=== Begin Enclosure ===
(** React commits the rendered tree.  The input of row [e] is the element
    that was there if the row (by its key) already showed an input, and a
    fresh element, which takes the focus ([autoFocus]), otherwise. *)
Definition reconcile (w : World) : World :=
  match refRow w with
  | Some e =>
      match mounted w with
      | Some m =>
          if bool_decide (rowKey m = keyOf e)
          then {| w with editInput := Some RefInput |}
          else {| w with
                  editInput := Some RefInput;
                  mounted := Some {| rowKey := keyOf e;
                                     element := freshInput |};
                  document := focusEditInput (document w) |}
      | None =>
          {| w with
             editInput := Some RefInput;
             mounted := Some {| rowKey := keyOf e; element := freshInput |};
             document := focusEditInput (document w) |}
      end
  | None =>
      match mounted w with
      | Some _ =>
          {| w with
             editInput := None;
             mounted := None;
             document := blurEditInput (document w) |}
      | None => w
      end
  end.

(** A React update: flush, render, commit, [componentDidUpdate]. *)
Definition update (w : World) : App :=
  let w1 := flush w in
  match render (props w1) (state w1) with
  | None => Crashed w1
  | Some _ => Running (execState componentDidUpdate (reconcile w1))
  end.

(** After a handler returned: React updates if [setState] was called. *)
Definition afterHandler (w : World) : App :=
  match pending w with
  | [] => Running w
  | _ :: _ => update w
  end.

Definition runHandler (h : stateM World unit) (a : App) : App :=
  match a with
  | Running w => afterHandler (execState h w)
  | Crashed w => Crashed w
  end.

(** The promises that are due resolve in the order of the queue. *)
Definition fire (ts : list Timer) (a : App) : App :=
  foldl (λ a t, runHandler (runTask (task t)) a) a ts.

Definition isDue (now : nat) (t : Timer) : bool := due t <=? now.

Definition elapse (ms : nat) (w : World) : App :=
  let now := clock w + ms in
  fire (List.filter (isDue now) (timers w))
    (Running {| w with
                clock := now;
                timers := List.filter (λ t, negb (isDue now t)) (timers w) |}).

(** The callbacks that a released key reaches: those that the [onKeyUp]
    handlers of the tree return. *)
Definition keyMsgs (w : World) (key : string) : list Msg :=
  match render (props w) (state w) with
  | Some v => flat_map (λ f, f key) (keyUps v)
  | None => []
  end.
=== End Enclosure ===
**PROMPT:** Starting at the line that has "fire (List.filter (isDue now) (timers w))" in the records above, restate word for word every line until the one that has "Definition keyMsgs (w", and include that one as well.

**THE COMPLETED TASK:**
  fire (List.filter (isDue now) (timers w))
    (Running {| w with
                clock := now;
                timers := List.filter (λ t, negb (isDue now t)) (timers w) |}).

(** The callbacks that a released key reaches: those that the [onKeyUp]
    handlers of the tree return. *)
Definition keyMsgs (w : World) (key : string) : list Msg :=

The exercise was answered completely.